Ulrich smiles for his myrtle wand.
That swine Lillywhite has daisies to his chain - you'd hardly credit it.
She plaits torques of equal splendour for Mr Jenkins and Billy Crower.
Hansel with Gronwy share dog-violets for a palm, where they lie in serious embrace beneath the twisted tripod.
Sion gets St. John's Wort -- that's fair enough.
Dai Great-coat, she can't find him anywhere -- she calls both high and low, she had a very special one for him.
She carries to Aneirin-in-the-nullah a rowan sprig, for the glory of Guenedota. You couldn't hear what she said to him, because she was careful for the Disciplines of the Wars.

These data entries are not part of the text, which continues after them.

(* ===== verification/RegistryFacts.v ===== *)
(** * Handlers and their registry: what [Dispatch] does with a job *)
From S2P Require Import GoStrings.
From S2P Require Import Prelude GoStd Models Interfaces Db Effects Samples Registry.
Open Scope Z_scope.

Section RegistryFacts.
Context `{UUIDLib} `{GoText} {R : Type}.
Implicit Types (w : world R) (r : Registry R) (o : object).

(** The registry: registering adds exactly one job type and panics on a duplicate; [Types]
    lists exactly the registered types, once each, in order; and the wiring of the built-in
    handlers succeeds. *)
Theorem registry_lists_what_was_registered :
  (∀ r ty h, is_Some (handlers r !! ty) ↔ Register r ty h = None)
  ∧ (∀ r ty h r', Register r ty h = Some r' → ∀ ty', ty' ∈ Types r' ↔ ty' = ty ∨ ty' ∈ Types r)
  ∧ (∀ r, Sorted string_le (Types r) ∧ NoDup (Types r)
        ∧ ∀ ty, ty ∈ Types r ↔ is_Some (handlers r !! ty))
  ∧ ∃ r, DefaultRegistry (R := R) = Some r
       ∧ Types r = ["always_fail"; "echo"; "export_pdf"; "send_email"]%string.
Proof.
  assert (∀ r ty, ty ∈ Types r ↔ is_Some (handlers r !! ty)) as Hin.
  { intros r ty. unfold Types. rewrite merge_sort_Permutation, list_elem_of_fmap. split.
    - intros [[k h] [-> Hk%elem_of_map_to_list]]. by exists h.
    - intros [h Hh]. exists (ty, h). by rewrite elem_of_map_to_list. }
  split_and!.
  - intros r ty h. unfold Register. destruct (handlers r !! ty); split; intros; [done|by eexists| |done].
    by destruct H1.
  - intros r ty h r' [Hnone E]%Register_Some ty'. rewrite !Hin, E, lookup_insert.
    case_decide; naive_solver.
  - intros r. split_and!; [| |apply Hin].
    + pose proof string_le_total. apply Sorted_merge_sort. apply _.
    + unfold Types. rewrite merge_sort_Permutation. apply NoDup_fst_map_to_list.
  - eexists. split; [reflexivity|]. vm_compute. reflexivity.
Qed.

(** ** Payloads *)

Lemma obj_get_insert k k' v o :
  obj_get k (obj_insert k' v o) = if decide (k = k') then Some v else obj_get k o.
Proof.
  induction o as [|[k2 v2] o IH]; [done|]. simpl.
  destruct (String.compare k' k2) eqn:E; simpl.
  - apply String.compare_eq_iff in E as <-. by case_decide.
  - done.
  - rewrite IH. destruct (decide (k = k2)) as [->|]; [|done].
    destruct (decide (k2 = k')) as [->|]; [|done].
    pose proof (String.compare_antisym k' k') as Ha. by rewrite E in Ha.
Qed.

(** The loop of [decode_value] over an object's members. *)
Fixpoint decode_obj (kvs : object) (acc : object) : option object :=
  match kvs with
  | [] => Some acc
  | (k, v) :: kvs' => v' ← decode_value v; decode_obj kvs' (obj_insert k v' acc)
  end.

Lemma decode_value_obj kvs : decode_value (JObj kvs) = JObj <$> decode_obj kvs [].
Proof. reflexivity. Qed.

(** The last member with the key. *)
Definition last_member (k : string) (kvs : object) : option json :=
  snd <$> last (filter (λ kv, kv.1 = k) kvs).

Lemma decode_obj_get kvs acc o k :
  decode_obj kvs acc = Some o →
  obj_get k o = match last_member k kvs with
                | Some v => decode_value v
                | None => obj_get k acc
                end.
Proof.
  revert acc. induction kvs as [|[k1 v1] kvs IH]; intros acc; simpl; [by intros [= <-]|].
  destruct (decode_value v1) as [v'|] eqn:Ev; simpl; [|done]. intros Hd.
  rewrite (IH _ Hd), obj_get_insert. unfold last_member. rewrite filter_cons. simpl.
  destruct (decide (k1 = k)) as [->|Hne].
  - rewrite (decide_True (P := k = k)) by done. rewrite last_cons.
    destruct (last (filter _ kvs)) as [[k2 v2]|]; simpl; [done|by rewrite Ev].
  - rewrite (decide_False (P := k = k1)) by congruence. done.
Qed.

(** Payload decoding is JSON's: an object becomes the map in which a repeated key has its
    last value, decoded; null and an empty payload become the empty map; anything else, and an
    object with an unrepresentable number, is an error. *)
Theorem decodePayload_decodes_objects raw :
  match raw with
  | RawJSON (JObj kvs) =>
      match decodePayload raw with
      | inr o => ∀ k, obj_get k o = last_member k kvs ≫= decode_value
      | inl _ => decode_value (JObj kvs) = None
      end
  | RawNil | RawJSON JNull => decodePayload raw = inr []
  | _ => ∃ e, decodePayload raw = inl e
  end.
Proof.
  destruct raw as [|[| | | | |kvs]|s]; try done; try (simpl; by eexists).
  unfold decodePayload. rewrite decode_value_obj.
  destruct (decode_obj kvs []) as [o|] eqn:Hd; simpl; [|done].
  intros k. rewrite (decode_obj_get _ _ _ k Hd). by destruct (last_member k kvs).
Qed.

(** The built-in handlers, run to the end for a decoded payload: [echo] gives it back,
    [always_fail] fails, [send_email] needs a recipient and reports it, [export_pdf] takes three
    seconds unless shut down and names the document; an unknown type and an undecodable payload
    are errors, without a request. *)
Theorem Dispatch_runs_the_builtin_handlers r ty raw e1 e2 es w :
  DefaultRegistry = Some r →
  let run := (exec (e1 :: e2 :: es) (Dispatch r ty raw) w).1 in
  match handlers r !! ty, decodePayload raw with
  | None, _ => ∃ msg, run = Some (inl (EText msg), e1 :: e2 :: es) ∧ ty ∉ Types r
  | Some _, inl err => run = Some (inl err, e1 :: e2 :: es)
  | Some _, inr o =>
      (ty = "echo"%string ∧ run = Some (inr (RawJSON (JObj o)), e1 :: e2 :: es))
      ∨ (ty = "always_fail"%string ∧ ∃ err, run = Some (inl err, e1 :: e2 :: es))
      ∨ (ty = "send_email"%string ∧
         if decide (get_string "to" o = EmptyString)
         then ∃ err, run = Some (inl err, e1 :: e2 :: es)
         else ∃ kvs, run = Some (inr (RawJSON (JObj kvs)), e2 :: es)
                   ∧ obj_get "to" kvs = Some (JStr (get_string "to" o)))
      ∨ (ty = "export_pdf"%string ∧
         if r_done e1 then run = Some (inl (ESentinel ContextCanceled), e2 :: es)
         else ∃ kvs rest, run = Some (inr (RawJSON (JObj kvs)), rest)
                   ∧ (get_string "document_id" o ≠ EmptyString →
                      obj_get "document_id" kvs = Some (JStr (get_string "document_id" o))))
  end.
Proof.
  intros Hr run. subst run. unfold Dispatch, Get.
  destruct (handlers r !! ty) as [h|] eqn:Hh.
  2: { eexists. split; [done|]. unfold Types. rewrite merge_sort_Permutation, list_elem_of_fmap.
       intros [[k h] [-> Hk%elem_of_map_to_list]]. simpl in Hh. congruence. }
  destruct (decodePayload raw) as [err|o]; [done|].
  apply (DefaultRegistry_handlers r) in Hh; [|done].
  destruct Hh as [[-> ->]|[[-> ->]|[[-> ->]|[-> ->]]]].
  - by left.
  - right. left. split; [done|]. by eexists.
  - right. right. left. split; [done|]. unfold SendEmailHandler.
    case_decide as Hto; [by eexists|]. eexists. split; [reflexivity|reflexivity].
  - right. right. right. split; [done|]. unfold ExportPDFHandler. simpl.
    destruct (r_done e1); [done|]. case_decide as Hd.
    + eexists _, _. split; [reflexivity|done].
    + eexists _, _. split; [reflexivity|done].
Qed.
End RegistryFacts.

(** ** Instances *)

Lemma Dispatch_runs_the_builtin_handlers_witness :
  ∃ r : Registry RefRedis.store, DefaultRegistry = Some r
  ∧ ∃ err, (exec [ok_at 1 0%N; ok_at 2 0%N] (Dispatch r "always_fail" RawNil) demo_world).1
           = Some (inl err, [ok_at 1 0%N; ok_at 2 0%N]).
Proof.
  destruct (DefaultRegistry (R := RefRedis.store)) as [r|] eqn:Hr; [|vm_compute in Hr; discriminate].
  exists r. split; [reflexivity|].
  pose proof (Dispatch_runs_the_builtin_handlers r "always_fail" RawNil (ok_at 1 0%N)
                (ok_at 2 0%N) [] demo_world Hr) as Hd. cbv zeta in Hd.
  destruct (handlers r !! "always_fail"%string) eqn:Eh.
  - simpl decodePayload in Hd. cbv iota beta in Hd.
    destruct Hd as [[? _]|[[_ Hd]|[[? _]|[? _]]]]; [discriminate|exact Hd|discriminate|discriminate].
  - vm_compute in Hr. injection Hr as <-. vm_compute in Eh. discriminate.
Defined.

At the gate of the wood you try a last adjustment, but slung so, it's an impediment, it's of detriment to your hopes, you had best be rid of it -- the sagging webbing and all and what's left of your two-fifty -- but it were wise to hold on to your mask.
You're clumsy in your feebleness, you implicate your tin-hat rim with the slack sling of it.
Let it lie for the dews to rust it, or ought you to decently cover the working parts.
Its dark barrel, where you leave it under the oak, reflects the solemn star that rises urgently from Cliff Trench.
It's a beautiful doll for us
it's the Last Reputable Arm.
But leave it--under the oak.
Leave it for a Cook's tourist to the Devastated Areas and crawl as far as you can and wait for the bearers.